━━━ EXERCISE INPUT

(** *** Growing the index *)

Lemma insert_index_inv m b :
  index_inv m -> header_wf (header b) -> m !! block_hash b = None ->
  (number (header b) ≠ 0 -> exists p, m !! parent_hash (header b) = Some p /\
     number (header b) = saturating_add64 (number (header p)) 1) ->
  index_inv (<[block_hash b := b]> m).
Proof.
  intros [Hk Hw Hl Hr] Hb Hf Hp. pose proof (insert_subseteq m (block_hash b) b Hf) as Hsub. split.
  - intros h b' [[<- <-]|[_ ?]]%lookup_insert_Some; [done | by apply Hk].
  - intros h b' [[<- <-]|[_ ?]]%lookup_insert_Some; [done | by eapply Hw].
  - intros h b' [[<- <-]|[_ Hb']]%lookup_insert_Some Hn.
    + destruct (Hp Hn) as (p & Hpp & E). exists p. split; [by eapply lookup_weaken | done].
    + destruct (Hl _ _ Hb' Hn) as (p & Hpp & E). exists p. split; [by eapply lookup_weaken | done].
  - intros h. destruct (decide (h = block_hash b)) as [->|Hne].
    + intros _. destruct (decide (number (header b) = 0)) as [Hn|Hn].
      * exists [block_hash b]. eapply ancestry_root; [apply lookup_insert_eq | done].
      * destruct (Hp Hn) as (p & Hpp & _). destruct (Hr (parent_hash (header b))) as [l Hanc]; [eauto |].
        exists (block_hash b :: l). eapply ancestry_step; [apply lookup_insert_eq | done |].
        by eapply ancestry_grow.
    + rewrite lookup_insert_ne by done. intros [l Hanc]%Hr. exists l. by eapply ancestry_grow.
Qed.

Lemma headers_index_inv m m' : same_headers m m' -> index_inv m -> index_inv m'.
Proof.
  intros E [Hk Hw Hl Hr].
  assert (forall h b, m' !! h = Some b -> exists b', m !! h = Some b' /\ header b' = header b) as Hback
    by (intros; eapply same_headers_some; [symmetry; eassumption | done]).
  split.
  - intros h b (b' & Hb' & Eh)%Hback. unfold block_hash. rewrite <- Eh. by apply Hk.
  - intros h b (b' & Hb' & <-)%Hback. by eapply Hw.
  - intros h b (b' & Hb' & <-)%Hback Hn. destruct (Hl _ _ Hb' Hn) as (p & Hp & En).
    destruct (same_headers_some _ _ _ _ E Hp) as (p' & Hp' & Ep). exists p'. by rewrite Ep.
  - intros h [b (b' & Hb' & _)%Hback]. destruct (Hr h) as [l Hl']; [eauto |].
    exists l. by rewrite <- E.
Qed.

Lemma canonical_index_ext m m' l :
  (forall x, x ∈ l -> height m' x = height m x) -> canonical_index m' l = canonical_index m l.
Proof.
  intros H. unfold canonical_index. f_equal. apply map_ext_in.
  intros x Hx%list_elem_of_In. by rewrite H.
Qed.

━━━━━━

■ WORK TASK ■
Using only the entries above, output the line with "Lemma insert_index_inv m", the line with "assert (forall h", and all lines between them, exactly as they stand.

■ SOLUTION BELOW ■
Lemma insert_index_inv m b :
  index_inv m -> header_wf (header b) -> m !! block_hash b = None ->
  (number (header b) ≠ 0 -> exists p, m !! parent_hash (header b) = Some p /\
     number (header b) = saturating_add64 (number (header p)) 1) ->
  index_inv (<[block_hash b := b]> m).
Proof.
  intros [Hk Hw Hl Hr] Hb Hf Hp. pose proof (insert_subseteq m (block_hash b) b Hf) as Hsub. split.
  - intros h b' [[<- <-]|[_ ?]]%lookup_insert_Some; [done | by apply Hk].
  - intros h b' [[<- <-]|[_ ?]]%lookup_insert_Some; [done | by eapply Hw].
  - intros h b' [[<- <-]|[_ Hb']]%lookup_insert_Some Hn.
    + destruct (Hp Hn) as (p & Hpp & E). exists p. split; [by eapply lookup_weaken | done].
    + destruct (Hl _ _ Hb' Hn) as (p & Hpp & E). exists p. split; [by eapply lookup_weaken | done].
  - intros h. destruct (decide (h = block_hash b)) as [->|Hne].
    + intros _. destruct (decide (number (header b) = 0)) as [Hn|Hn].
      * exists [block_hash b]. eapply ancestry_root; [apply lookup_insert_eq | done].
      * destruct (Hp Hn) as (p & Hpp & _). destruct (Hr (parent_hash (header b))) as [l Hanc]; [eauto |].
        exists (block_hash b :: l). eapply ancestry_step; [apply lookup_insert_eq | done |].
        by eapply ancestry_grow.
    + rewrite lookup_insert_ne by done. intros [l Hanc]%Hr. exists l. by eapply ancestry_grow.
Qed.

Lemma headers_index_inv m m' : same_headers m m' -> index_inv m -> index_inv m'.
Proof.
  intros E [Hk Hw Hl Hr].
  assert (forall h b, m' !! h = Some b -> exists b', m !! h = Some b' /\ header b' = header b) as Hback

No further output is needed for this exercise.